TASK TO COMPLETE: When the line containing "ymax <- Matrix_get y kmax 0 ;;" appears in the data below, begin copying there and stop only after the line containing "Fixpoint test_loop (n".

(Collected data)
(** The laws of [>] that individual theorems rely on; both hold of the
    floating-point comparison. *)
Definition sgtb_irreflexive `{ScalarOrder T} : Prop := ∀ a : T, sgtb a a = false.
Definition sgtb_transitive `{ScalarOrder T} : Prop :=
  ∀ a b c : T, sgtb a b = true → sgtb b c = true → sgtb a c = true.

Section DigitScanner.
Context {T : Type} `{Scalar T} `{ScalarOrder T}.
Local Open Scope result_scope.

(** Modelled from the spec: the read [m(i, j)] through [operator()] of the
    absent [Matrix.hpp], with the position checked as in [Matrix_set]. *)
Definition Matrix_get (m : Matrix T) (i j : Z) : result T :=
  vec_at (matrix m) (i * get_J m + j).

(** [for(int j=0 ; j<image_len ; j++) input->operator()(j, 0) =
    double(image[j])/256;] with [n] iterations left. *)
Fixpoint fill_input (n : nat) (j : Z) (image : list Z) (input : Matrix T)
    : result (Matrix T) :=
  match n with
  | O => Ok input
  | S n' =>
      b <- vec_at image j ;;
      input <- Matrix_set input j 0 (sdiv (of_int b) (of_int 256)) ;;
      fill_input n' (j + 1) image input
  end.

(** The loop "create the training set" of [train], with [n] iterations
    left. *)
Fixpoint create_training_set (n : nat) (rd : reader)
    (training_input training_output : list (Matrix T))
    : result (list (Matrix T) * list (Matrix T) * reader) :=
  match n with
  | O => Ok (training_input, training_output, rd)
  | S n' =>
      let input := Matrix_new image_len 1 in
      rd <- read_image rd image_len ;;
      input <- fill_input (Z.to_nat image_len) 0 (image rd) input ;;
      let training_input := training_input ++ [input] in
      let output := Matrix_new 10 1 in
      rd <- read_label rd label_len ;;
      l0 <- vec_at (label rd) 0 ;;
      output <- Matrix_set output l0 0 sone ;;
      let training_output := training_output ++ [output] in
      create_training_set n' rd training_input training_output
  end.

(** [v.reserve(n)] for an [int n]: a negative count is converted to a size
    beyond [max_size()], and the call throws [std::length_error], which
    nothing catches. *)
Definition reserve (n : Z) : result unit :=
  if n <? 0 then Fatal OutOfRange else Ok tt.

(** [DigitScanner<T>::train] up to the call of [ann->SGD]: the training
    inputs and the expected outputs that it hands to the network.  The two
    streams stand for the files of [path_data], as opened. *)
Definition train_training_set (images labels : ifstream)
    (indeterminate_image indeterminate_label : nat → Z)
    (nb_images nb_images_to_skip : Z) : result (list (Matrix T) * list (Matrix T)) :=
  rd <- read_headers images labels indeterminate_image indeterminate_label ;;
  rd <- skip_images (Z.to_nat nb_images_to_skip) rd ;;
  _ <- reserve nb_images ;;
  _ <- reserve nb_images ;;
  set <- create_training_set (Z.to_nat nb_images) rd [] [] ;;
  Ok (set.1.1, set.1.2).

(** [int kmax = 0; for(int k=0 ; k<10 ; k++) { if(y(k, 0)>y(kmax, 0)) kmax =
    k; }] with [n] iterations left. *)
Fixpoint test_kmax_loop (n : nat) (k kmax : Z) (y : Matrix T) : result Z :=
  match n with
  | O => Ok kmax
  | S n' =>
      yk <- Matrix_get y k 0 ;;
      ymax <- Matrix_get y kmax 0 ;;
      let kmax := if sgtb yk ymax then k else kmax in
      test_kmax_loop n' (k + 1) kmax y
  end.

Definition test_kmax (y : Matrix T) : result Z := test_kmax_loop 10 0 0 y.

(** The loop "compute the results" of [test], with [n] iterations left;
    [feedforward] is [ann->feedforward]. *)
Fixpoint test_loop (n : nat) (feedforward : Matrix T → result (Matrix T)) (rd : reader)
    (test_input : Matrix T) (right_guesses : Z) : result Z :=
  match n with
  | O => Ok right_guesses
  | S n' =>
      rd <- read_image rd image_len ;;
      test_input <- fill_input (Z.to_nat image_len) 0 (image rd) test_input ;;
      rd <- read_label rd label_len ;;
      y <- feedforward test_input ;;
      kmax <- test_kmax y ;;
      l0 <- vec_at (label rd) 0 ;;
      let right_guesses := if kmax =? l0 then right_guesses + 1 else right_guesses in
      test_loop n' feedforward rd test_input right_guesses
  end.

(** [DigitScanner<T>::test] up to the printing of the score: the number of
    right guesses. *)
Definition test (feedforward : Matrix T → result (Matrix T)) (images labels : ifstream)
    (indeterminate_image indeterminate_label : nat → Z)
    (nb_images nb_images_to_skip : Z) : result Z :=
  rd <- read_headers images labels indeterminate_image indeterminate_label ;;
  rd <- skip_images (Z.to_nat nb_images_to_skip) rd ;;
  let right_guesses := 0 in
  let test_input := Matrix_new image_len 1 in
  test_loop (Z.to_nat nb_images) feedforward rd test_input right_guesses.

(** The column that [train] and [test] make of the bytes of an image. *)
Definition scaled_image (image : list Z) : Matrix T :=
  mkMatrix image_len 1 (map (fun b => sdiv (of_int b) (of_int 256)) image).

(** The expected output that [train] makes of a label: a column of ten
    zeros but for a one in row [l]. *)
Definition one_hot (l : Z) : Matrix T :=
  mkMatrix 10 1 (<[Z.to_nat l := sone]> (replicate 10 szero)).

(** The first [n] outputs are comparable with one another: of two of them
    in the relation [>], any third one is below the greater or above the
    smaller.  It holds of floating-point numbers none of which is a NaN. *)
Definition outputs_comparable (y : Matrix T) (n : nat) : Prop :=
  ∀ i j k, (i < n)%nat → (j < n)%nat → (k < n)%nat →
    sgtb (cell y i) (cell y j) = true →
    sgtb (cell y i) (cell y k) = true ∨ sgtb (cell y k) (cell y j) = true.

(** The invariant of the loop of [test_kmax] among [n] outputs when the rows
    before [k] have been examined: none of their outputs is greater than
    [y(kmax, 0)], and, when the outputs are comparable, the outputs before row
    [kmax] are smaller than [y(kmax, 0)]. *)
Definition kmax_invariant (y : Matrix T) (n k kmax : nat) : Prop :=
  (∀ j, (j < k)%nat → sgtb (cell y j) (cell y kmax) = false) ∧
  (outputs_comparable y n →
   ∀ j, (j < kmax)%nat → sgtb (cell y kmax) (cell y j) = true).

End DigitScanner.

(** A stream from which nothing more can be extracted. *)
Definition exhausted (file : ifstream) : Prop := failbit file = true ∨ pending file = [].

(** ** The drawing window ([Window::motion])

    [motion] turns the position of the mouse into up to three calls of
    [dgs->scan(i, j, value)]; [DigitScanner::scan] is not among the sources,
    and the embedding returns the calls in the order in which they are made.
    The cell indices are exact: [static_cast<int>(y/cell_width)] is the
    quotient of [y] by 10 truncated toward zero, and [coeffy], the quotient of
    the integer [10*i - y + 5] by 5, is negative exactly when that integer is.
    The values passed to [scan] are kept in the scalar type. *)

Record scan_call (T : Type) : Type := mkScan {
  scan_i : Z;
  scan_j : Z;
  scan_value : T
}.
Arguments mkScan {T} _ _ _.
Arguments scan_i {T} _.
Arguments scan_j {T} _.
Arguments scan_value {T} _.

Section Window.
Context {T : Type} `{Scalar T}.
Lemma balances_loop_map :
  forall env vecAddr st f st',
    balances_loop env vecAddr st = (f, st') ->
    sumZ (map snd (mapUnconfirmed st'))
    - sumZ (map unconfirmed (vecBalances st'))
    = sumZ (map snd (mapUnconfirmed st))
      - sumZ (map unconfirmed (vecBalances st))
    /\ (map_sorted (mapUnconfirmed st) -> map_sorted (mapUnconfirmed st')).
Proof.
  intros env vecAddr; induction vecAddr as [|a rest IH];
    intros st f st' H; simpl in H.
  - inversion H; subst; auto.
  - destruct (GetIndexKey env a) as [key|]; [|now apply IH in H].
    destruct (GetAddressIndex env key) as [idx|]; [|now apply IH in H].
    destruct (address_totals env a idx (mempool_getAddressIndex env key)
                (mapUnconfirmed st)) as [[snapshot m']|e] eqn:Etot.
    + apply address_totals_map in Etot; destruct Etot as [Hsum Hsorted].
      apply IH in H; simpl in H; destruct H as [Hsum' Hsorted'].
      rewrite sumZ_map_app in Hsum'; simpl in Hsum'.
      split; [lia|auto].
    + inversion H; subst; auto.
Qed.

(** X6. After a balance query the amounts of the per-transaction map add
    up to what the map held before plus the unconfirmed deltas of all the
    snapshots pushed, also when the call is cut short; and the map keeps
    its transaction hashes in strictly increasing order. *)
Theorem mapUnconfirmed_adds_up :
  forall env vecAddr mapUnconfirmed0,
    sumZ (map snd (out_mapUnconfirmed
                     (GetAddressesBalances env vecAddr mapUnconfirmed0)))
    = sumZ (map snd mapUnconfirmed0)
      + sumZ (map unconfirmed
                  (out_vecBalances
                     (GetAddressesBalances env vecAddr mapUnconfirmed0)))
    /\ (map_sorted mapUnconfirmed0 ->
        map_sorted (out_mapUnconfirmed
                      (GetAddressesBalances env vecAddr mapUnconfirmed0))).
Proof.
  intros env vecAddr m0; unfold GetAddressesBalances.
  destruct (balances_loop env vecAddr (mkBalanceState [] [] m0))
    as [[f|] st] eqn:E; simpl;
    apply balances_loop_map in E; simpl in E; destruct E as [Hsum Hsorted];
    (split; [lia|exact Hsorted]).
Qed.
(** ** models/Reward.js *)

(** The argument of [Reward.create]. *)
Record reward_data := {
  wd_user_id : string;
  wd_user_type : string;
  wd_reward_type : reward_type;
  wd_amount : Q;
  wd_currency : option string;
  wd_expiry_date : option Z;
  wd_source_id : option uuid;
  wd_source_type : source_type;
  wd_description : option string;
  wd_metadata : option json_object
}.

Module Reward.

Definition set_metadata (m : metadata_value) (r : reward_row) : reward_row :=
  {| rw_id := rw_id r; rw_user_id := rw_user_id r; rw_user_type := rw_user_type r;
     rw_reward_type := rw_reward_type r; rw_amount := rw_amount r;
     rw_currency := rw_currency r; rw_status := rw_status r;
     rw_credited_date := rw_credited_date r; rw_expiry_date := rw_expiry_date r;
     rw_source_id := rw_source_id r; rw_source_type := rw_source_type r;
     rw_description := rw_description r; rw_metadata := m |}.

Definition set_status (s : reward_status) (r : reward_row) : reward_row :=
  {| rw_id := rw_id r; rw_user_id := rw_user_id r; rw_user_type := rw_user_type r;
     rw_reward_type := rw_reward_type r; rw_amount := rw_amount r;
     rw_currency := rw_currency r; rw_status := s;
     rw_credited_date := rw_credited_date r; rw_expiry_date := rw_expiry_date r;
     rw_source_id := rw_source_id r; rw_source_type := rw_source_type r;
     rw_description := rw_description r; rw_metadata := rw_metadata r |}.

Definition set_credited (t : Z) (r : reward_row) : reward_row :=
  {| rw_id := rw_id r; rw_user_id := rw_user_id r; rw_user_type := rw_user_type r;
     rw_reward_type := rw_reward_type r; rw_amount := rw_amount r;
     rw_currency := rw_currency r; rw_status := credited;
     rw_credited_date := Some t; rw_expiry_date := rw_expiry_date r;
     rw_source_id := rw_source_id r; rw_source_type := rw_source_type r;
     rw_description := rw_description r; rw_metadata := rw_metadata r |}.

(** [if (reward.metadata) reward.metadata = JSON.parse(reward.metadata)] *)
Definition parse_row (r : reward_row) : completion reward_row :=
  if meta_truthy (rw_metadata r)
  then match JSON_parse (rw_metadata r) with
       | Normal m => Normal (set_metadata m r)
       | Thrown e => Thrown e
       end
  else Normal r.

Definition findById (id : uuid) : async (option reward_row) :=
  results <- gets (fun w => filter (fun r => Nat.eqb (rw_id r) id) (rewards w)) ;;
  match results with
  | [] => ret None
  | reward :: _ => r <- sync (parse_row reward) ;; ret (Some r)
  end.

Definition thirty_days : Z := 30 * 24 * 60 * 60 * 1000.

(** The row [create] inserts.  [status] and [credited_date] are not among
    the inserted columns: the table gives them [DEFAULT 'pending'] and
    NULL. *)
Definition new_row (id : uuid) (t : Z) (rewardData : reward_data) : reward_row :=
  {| rw_id := id;
     rw_user_id := wd_user_id rewardData;
     rw_user_type := wd_user_type rewardData;
     rw_reward_type := wd_reward_type rewardData;
     rw_amount := wd_amount rewardData;
     rw_currency := optstr_or (wd_currency rewardData) "USD";
     rw_status := pending;
     rw_credited_date := None;
     rw_expiry_date :=
       Some (match wd_expiry_date rewardData with
             | Some d => d
             | None => t + thirty_days
             end);
     rw_source_id := wd_source_id rewardData;
     rw_source_type := wd_source_type rewardData;
     rw_description := optstr_or_null (wd_description rewardData);
     rw_metadata :=
       JSON_stringify (match wd_metadata rewardData with Some o => o | None => [] end) |}.

Definition create (rewardData : reward_data) : async (option reward_row) :=
  id <- uuidv4 ;;
  t <- now ;;
  modify (fun w => with_rewards (new_row id t rewardData :: rewards w) w) ;;;
  findById id.

(** [SELECT ... WHERE user_id = ? (AND status = ?) ORDER BY created_at DESC
    LIMIT ? OFFSET ?], then the metadata of each row is parsed. *)
Definition findByUser (userId : string) (status : option reward_status)
  (limit offset : nat) : async (list reward_row) :=
  results <- gets (fun w =>
    firstn limit (skipn offset
      (filter (fun r =>
                 String.eqb (rw_user_id r) userId
                 && match status with
                    | Some s => reward_status_eqb (rw_status r) s
                    | None => true
                    end)
              (rewards w)))) ;;
  sync (map_sync parse_row results).

(** [UPDATE ... SET status = 'credited' WHERE id = ? AND status = 'pending'] *)
Definition creditReward (id : uuid) : async (option reward_row) :=
  t <- now ;;
  affectedRows <- gets (fun w =>
    List.length (filter (fun r => Nat.eqb (rw_id r) id
                                  && reward_status_eqb (rw_status r) pending)
                        (rewards w))) ;;
  modify (fun w =>
    with_rewards
      (map (fun r =>
              if Nat.eqb (rw_id r) id && reward_status_eqb (rw_status r) pending
              then set_credited t r else r)
           (rewards w)) w) ;;;
  if Nat.ltb 0 affectedRows then findById id else ret None.

(** [UPDATE rewards SET status = ? WHERE id = ?] *)
Definition updateStatus (id : uuid) (status : reward_status)
  : async (option reward_row) :=
  modify (fun w =>
    with_rewards
      (map (fun r => if Nat.eqb (rw_id r) id then set_status status r else r)
           (rewards w)) w) ;;;
  findById id.

Definition getExpiredRewards : async (list reward_row) :=
  gets (fun w =>
    filter (fun r => reward_status_eqb (rw_status r) pending
                     && match rw_expiry_date r with
                        | Some e => e <? clock w
                        | None => false
                        end)
           (rewards w)).

End Reward.

(** ** models/Campaign.js *)

Module Campaign.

SOLUTION:
      ymax <- Matrix_get y kmax 0 ;;
      let kmax := if sgtb yk ymax then k else kmax in
      test_kmax_loop n' (k + 1) kmax y
  end.

Definition test_kmax (y : Matrix T) : result Z := test_kmax_loop 10 0 0 y.

(** The loop "compute the results" of [test], with [n] iterations left;
    [feedforward] is [ann->feedforward]. *)
Fixpoint test_loop (n : nat) (feedforward : Matrix T → result (Matrix T)) (rd : reader)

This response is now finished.